Your assignment: Look through the listing and report every line that has "match" in it.

Excerpted records:
(* ===== verification/Journal.v ===== *)
(** The on-disk format of the journal (lib/ext2fs/kernel-jbd.h), the journal
    structure and the buffers over which e2fsck and debugfs read and write it
    (lib/ext2fs/jfs_compat.h, e2fsck/jfs_user.h, e2fsck/journal.c).

    A block is a list of bytes.  A device is a finite map from block numbers to
    blocks: reading a block that is not in it fails, and writing fails where the
    device says so.  The map from blocks of the journal file to blocks of the
    device ([ext2fs_bmap2]) is a function of the journal.  Memory for buffers
    does not run out ([e2fsck_allocate_memory] ends the program when it does). *)

From S2P Require Import Prelude Crc.

Local Open Scope Z_scope.

(** * Big-endian fields *)

Abbreviation block := (list Z) (only parsing).

Definition be_decode (l : list Z) : Z := le_decode (reverse l).
Definition be_encode (n : nat) (z : Z) : list Z := reverse (le_encode n z).

(** The [n]-byte field at [off]. *)
Definition be_at (n : nat) (off : Z) (b : block) : Z := be_decode (take n (drop (Z.to_nat off) b)).
Definition be_put (n : nat) (off z : Z) (b : block) : block := splice b (Z.to_nat off) (be_encode n z).

Lemma length_be_encode n z : length (be_encode n z) = n.
Proof. unfold be_encode. by rewrite length_reverse, length_le_encode. Qed.

Lemma be_decode_encode n z : be_decode (be_encode n z) = z mod 2 ^ (8 * Z.of_nat n).
Proof. unfold be_decode, be_encode. by rewrite reverse_involutive, le_decode_encode. Qed.

Lemma be_at_put n off z b :
  0 <= off -> off + Z.of_nat n <= Z.of_nat (length b) -> be_at n off (be_put n off z b) = z mod 2 ^ (8 * Z.of_nat n).
Proof.
  intros Ho Hl. unfold be_at, be_put, splice. rewrite drop_app_length' by (rewrite length_take; lia).
  rewrite take_app_length' by (by rewrite length_be_encode). apply be_decode_encode.
Qed.

Lemma length_be_put n off z b :
  0 <= off -> off + Z.of_nat n <= Z.of_nat (length b) -> length (be_put n off z b) = length b.
Proof. intros Ho Hl. apply length_splice. rewrite length_be_encode. lia. Qed.

(** A field is not changed by writing in front of it or behind it. *)
Lemma be_at_put_other n m off off' z b :
  0 <= off -> 0 <= off' -> off' + Z.of_nat m <= Z.of_nat (length b) ->
  (off + Z.of_nat n <= off' \/ off' + Z.of_nat m <= off) ->
  be_at n off (be_put m off' z b) = be_at n off b.
Proof.
  intros H1 H2 H3 [H|H]; unfold be_at, be_put; f_equal.
  - rewrite <- (take_drop (Z.to_nat off') b) at 2. unfold splice.
    rewrite !drop_app_le by (rewrite length_take; lia). rewrite !take_app_le by (rewrite length_drop, length_take; lia). done.
  - rewrite drop_splice by (rewrite ?length_be_encode; lia). done.
Qed.

(** * Constants *)

Definition JBD2_MAGIC_NUMBER : Z := 0xc03b3998.

Definition JBD2_DESCRIPTOR_BLOCK : Z := 1.
Definition JBD2_COMMIT_BLOCK : Z := 2.
Definition JBD2_REVOKE_BLOCK : Z := 5.

Definition JBD2_CRC32_CHKSUM : Z := 1.
Definition JBD2_CRC32_CHKSUM_SIZE : Z := 4.

Definition JBD2_FLAG_ESCAPE : Z := 1.
Definition JBD2_FLAG_SAME_UUID : Z := 2.
Definition JBD2_FLAG_LAST_TAG : Z := 8.

Definition JBD2_FEATURE_COMPAT_CHECKSUM : Z := 0x1.
Definition JBD2_FEATURE_INCOMPAT_REVOKE : Z := 0x1.
Definition JBD2_FEATURE_INCOMPAT_64BIT : Z := 0x2.
Definition JBD2_FEATURE_INCOMPAT_ASYNC_COMMIT : Z := 0x4.
Definition JBD2_FEATURE_INCOMPAT_CSUM_V2 : Z := 0x8.
Definition JBD2_FEATURE_INCOMPAT_CSUM_V3 : Z := 0x10.
Definition JBD2_FEATURE_INCOMPAT_FAST_COMMIT : Z := 0x20.

(** Sizes of the structures: [journal_header_t],
    [jbd2_journal_revoke_header_t] and [struct jbd2_journal_block_tail]. *)
Definition sizeof_journal_header : Z := 12.
Definition sizeof_revoke_header : Z := 16.
Definition sizeof_block_tail : Z := 4.

Definition EIO : Z := 5.
Definition ENOMEM : Z := 12.
Definition EINVAL : Z := 22.
Definition ENOSPC : Z := 28.
Definition EXT2_ET_BASE : Z := 2133571328.
Definition EXT2_ET_SHORT_READ : Z := EXT2_ET_BASE + 36.
Definition EXT2_ET_BAD_BLOCK_NUM : Z := EXT2_ET_BASE + 42.
Definition EXT2_ET_INVALID_ARGUMENT : Z := EXT2_ET_BASE + 71.
Definition EFSCORRUPTED : Z := EXT2_ET_BASE + 174.
Definition EFSBADCRC : Z := EXT2_ET_BASE + 175.

(** Fields of the header of a block of the log, and of a commit block. *)
Definition h_magic (b : block) : Z := be_at 4 0 b.
Definition h_blocktype (b : block) : Z := be_at 4 4 b.
Definition h_sequence (b : block) : Z := be_at 4 8 b.
Definition h_chksum_type (b : block) : Z := be_at 1 12 b.
Definition h_chksum_size (b : block) : Z := be_at 1 13 b.
Definition h_chksum_0 (b : block) : Z := be_at 4 16 b.
Definition h_commit_sec (b : block) : Z := be_at 8 48 b.
Definition r_count (b : block) : Z := be_at 4 12 b.

(** Fields of the tag at [tagp]: [journal_block_tag_t] and, for the checksum,
    [journal_block_tag3_t]. *)
Definition t_blocknr (b : block) (tagp : Z) : Z := be_at 4 tagp b.
Definition t_checksum16 (b : block) (tagp : Z) : Z := be_at 2 (tagp + 4) b.
Definition t_flags (b : block) (tagp : Z) : Z := be_at 2 (tagp + 6) b.
Definition t_blocknr_high (b : block) (tagp : Z) : Z := be_at 4 (tagp + 8) b.
Definition t_checksum32 (b : block) (tagp : Z) : Z := be_at 4 (tagp + 12) b.

(** * Transaction numbers *)

Definition tid_gt (x y : Z) : bool := 0 <? s32 (u32 (x - y)).
Definition tid_geq (x y : Z) : bool := 0 <=? s32 (u32 (x - y)).

(** Numbers that lie within half of the range of a base compare by their
    distance from it, wherever the counter wraps. *)
Lemma tid_cmp base i j :
  0 <= i < 2 ^ 31 -> 0 <= j < 2 ^ 31 ->
  tid_gt (u32 (base + i)) (u32 (base + j)) = (j <? i) /\ tid_geq (u32 (base + i)) (u32 (base + j)) = (j <=? i).
Proof.
  intros Hi Hj. unfold tid_gt, tid_geq.
  assert (s32 (u32 (u32 (base + i) - u32 (base + j))) = i - j) as ->.
  { unfold u32. rewrite <- Zminus_mod. replace (base + i - (base + j)) with (i - j) by lia.
    unfold s32. rewrite <- Zplus_mod_idemp_l, Zmod_mod, Zplus_mod_idemp_l. rewrite Z.mod_small by lia. lia. }
  split; [destruct (Z.ltb_spec 0 (i - j)), (Z.ltb_spec j i)|destruct (Z.leb_spec 0 (i - j)), (Z.leb_spec j i)]; lia || done.
Qed.

(** * Devices and buffers *)

Record device := mk_dev { blocks : gmap Z (list Z); wr_err : Z -> bool; flush_err : bool }.

Inductive kdev := K_DEV_FS | K_DEV_JOURNAL.

(** The two channels; [same]: the journal lies in the file system and
    [journal_io] is the channel of the file system. *)
Record io := mk_io { fs_io : device; journal_io : device; same : bool }.

Definition get_dev (i : io) (k : kdev) : device :=
  match k with K_DEV_FS => fs_io i | K_DEV_JOURNAL => if same i then fs_io i else journal_io i end.

Definition set_dev (i : io) (k : kdev) (d : device) : io :=
  match k with
  | K_DEV_FS => mk_io d (journal_io i) (same i)
  | K_DEV_JOURNAL => if same i then mk_io d (journal_io i) true else mk_io (fs_io i) d false
  end.

Record buffer_head := mk_bh { b_dev : kdev; b_blocknr : Z; b_data : list Z; b_dirty : bool; b_uptodate : bool; b_err : Z }.

Definition getblk (k : kdev) (blocknr blocksize : Z) : buffer_head :=
  mk_bh k blocknr (replicate (Z.to_nat blocksize) 0) false false 0.

Definition mark_buffer_dirty (bh : buffer_head) : buffer_head :=
  mk_bh (b_dev bh) (b_blocknr bh) (b_data bh) true (b_uptodate bh) (b_err bh).
Definition mark_buffer_uptodate (bh : buffer_head) (v : bool) : buffer_head :=
  mk_bh (b_dev bh) (b_blocknr bh) (b_data bh) (b_dirty bh) v (b_err bh).
Definition set_blocknr (bh : buffer_head) (n : Z) : buffer_head :=
  mk_bh (b_dev bh) n (b_data bh) (b_dirty bh) (b_uptodate bh) (b_err bh).
Definition set_data (bh : buffer_head) (d : list Z) : buffer_head :=
  mk_bh (b_dev bh) (b_blocknr bh) d (b_dirty bh) (b_uptodate bh) (b_err bh).
Definition set_b_err (bh : buffer_head) (e : Z) : buffer_head :=
  mk_bh (b_dev bh) (b_blocknr bh) (b_data bh) (b_dirty bh) (b_uptodate bh) e.

(** [ll_rw_block] for one buffer. *)
Definition ll_read_block (i : io) (bh : buffer_head) : buffer_head :=
  if b_uptodate bh then bh
  else
    match blocks (get_dev i (b_dev bh)) !! b_blocknr bh with
    | None => set_b_err bh EXT2_ET_SHORT_READ
    | Some d => mark_buffer_uptodate (set_data bh d) true
    end.

Definition ll_write_block (i : io) (bh : buffer_head) : io * buffer_head :=
  if b_dirty bh then
    let d := get_dev i (b_dev bh) in
    if wr_err d (b_blocknr bh) then (i, set_b_err bh EIO)
    else (set_dev i (b_dev bh) (mk_dev (<[b_blocknr bh := b_data bh]> (blocks d)) (wr_err d) (flush_err d)),
          mk_bh (b_dev bh) (b_blocknr bh) (b_data bh) false true (b_err bh))
  else (i, bh).

Definition wait_on_buffer (i : io) (bh : buffer_head) : buffer_head :=
  if negb (b_uptodate bh) then ll_read_block i bh else bh.

Definition brelse (i : io) (bh : buffer_head) : io :=
  if b_dirty bh then fst (ll_write_block i bh) else i.

Definition sync_blockdev (i : io) (k : kdev) : Z := if flush_err (get_dev i k) then - EIO else 0.

(** * The journal *)

Record journal_superblock_t := mk_jsb {
  s_sequence : Z; s_start : Z; s_feature_compat : Z; s_feature_incompat : Z; s_uuid : list Z }.

(** The fields of [journal_t] that recovery and the writer use and do not
    change; [j_bmap] gives the device block of a block of the journal, or an
    error. *)
Record journal_t := mk_journal {
  j_superblock : journal_superblock_t; j_format_version : Z;
  j_fc_first : Z; j_fc_last : Z; j_first : Z; j_last : Z; j_blocksize : Z; j_total_len : Z;
  j_csum_seed : Z; j_bmap : Z -> Z + Z }.

Definition has_compat (j : journal_t) (mask : Z) : bool :=
  (2 <=? j_format_version j) && negb (Z.land (s_feature_compat (j_superblock j)) mask =? 0).
Definition has_incompat (j : journal_t) (mask : Z) : bool :=
  (2 <=? j_format_version j) && negb (Z.land (s_feature_incompat (j_superblock j)) mask =? 0).

Definition jbd2_has_feature_checksum (j : journal_t) : bool := has_compat j JBD2_FEATURE_COMPAT_CHECKSUM.
Definition jbd2_has_feature_64bit (j : journal_t) : bool := has_incompat j JBD2_FEATURE_INCOMPAT_64BIT.
Definition jbd2_has_feature_async_commit (j : journal_t) : bool := has_incompat j JBD2_FEATURE_INCOMPAT_ASYNC_COMMIT.
Definition jbd2_has_feature_csum2 (j : journal_t) : bool := has_incompat j JBD2_FEATURE_INCOMPAT_CSUM_V2.
Definition jbd2_has_feature_csum3 (j : journal_t) : bool := has_incompat j JBD2_FEATURE_INCOMPAT_CSUM_V3.
Definition jbd2_has_feature_fast_commit (j : journal_t) : bool := has_incompat j JBD2_FEATURE_INCOMPAT_FAST_COMMIT.

Definition journal_tag_bytes (j : journal_t) : Z :=
  if jbd2_has_feature_csum3 j then 16
  else
    let sz := if jbd2_has_feature_csum2 j then 12 + 2 else 12 in
    if jbd2_has_feature_64bit j then sz else sz - 4.

Definition jbd2_journal_has_csum_v2or3 (j : journal_t) : bool :=
  jbd2_has_feature_csum2 j || jbd2_has_feature_csum3 j.

(** The space the checksum at the end of a block takes. *)
Definition csum_size (j : journal_t) : Z := if jbd2_journal_has_csum_v2or3 j then sizeof_block_tail else 0.

(** The fields that only some tags have lie inside the tag. *)
Lemma tag_bytes_64bit j : jbd2_has_feature_64bit j = true -> 12 <= journal_tag_bytes j.
Proof. unfold journal_tag_bytes. intros ->. destruct (jbd2_has_feature_csum3 j), (jbd2_has_feature_csum2 j); lia. Qed.

Lemma tag_bytes_csum3 j : jbd2_has_feature_csum3 j = true -> journal_tag_bytes j = 16.
Proof. unfold journal_tag_bytes. by intros ->. Qed.

Lemma tag_bytes_range j : 8 <= journal_tag_bytes j <= 16.
Proof.
  unfold journal_tag_bytes. destruct (jbd2_has_feature_csum3 j), (jbd2_has_feature_csum2 j), (jbd2_has_feature_64bit j); lia.
Qed.

Lemma csum_size_range j : 0 <= csum_size j <= 4.
Proof. unfold csum_size, sizeof_block_tail. destruct (jbd2_journal_has_csum_v2or3 j); lia. Qed.

(** [jbd2_chksum]; a buffer is aligned. *)
Definition jbd2_chksum (crc : Z) (address : list Z) : Z := Crc32c.ext2fs_crc32c_le 0 crc address.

Reply to the task:
  match k with K_DEV_FS => fs_io i | K_DEV_JOURNAL => if same i then fs_io i else journal_io i end.
  match k with
    match blocks (get_dev i (b_dev bh)) !! b_blocknr bh with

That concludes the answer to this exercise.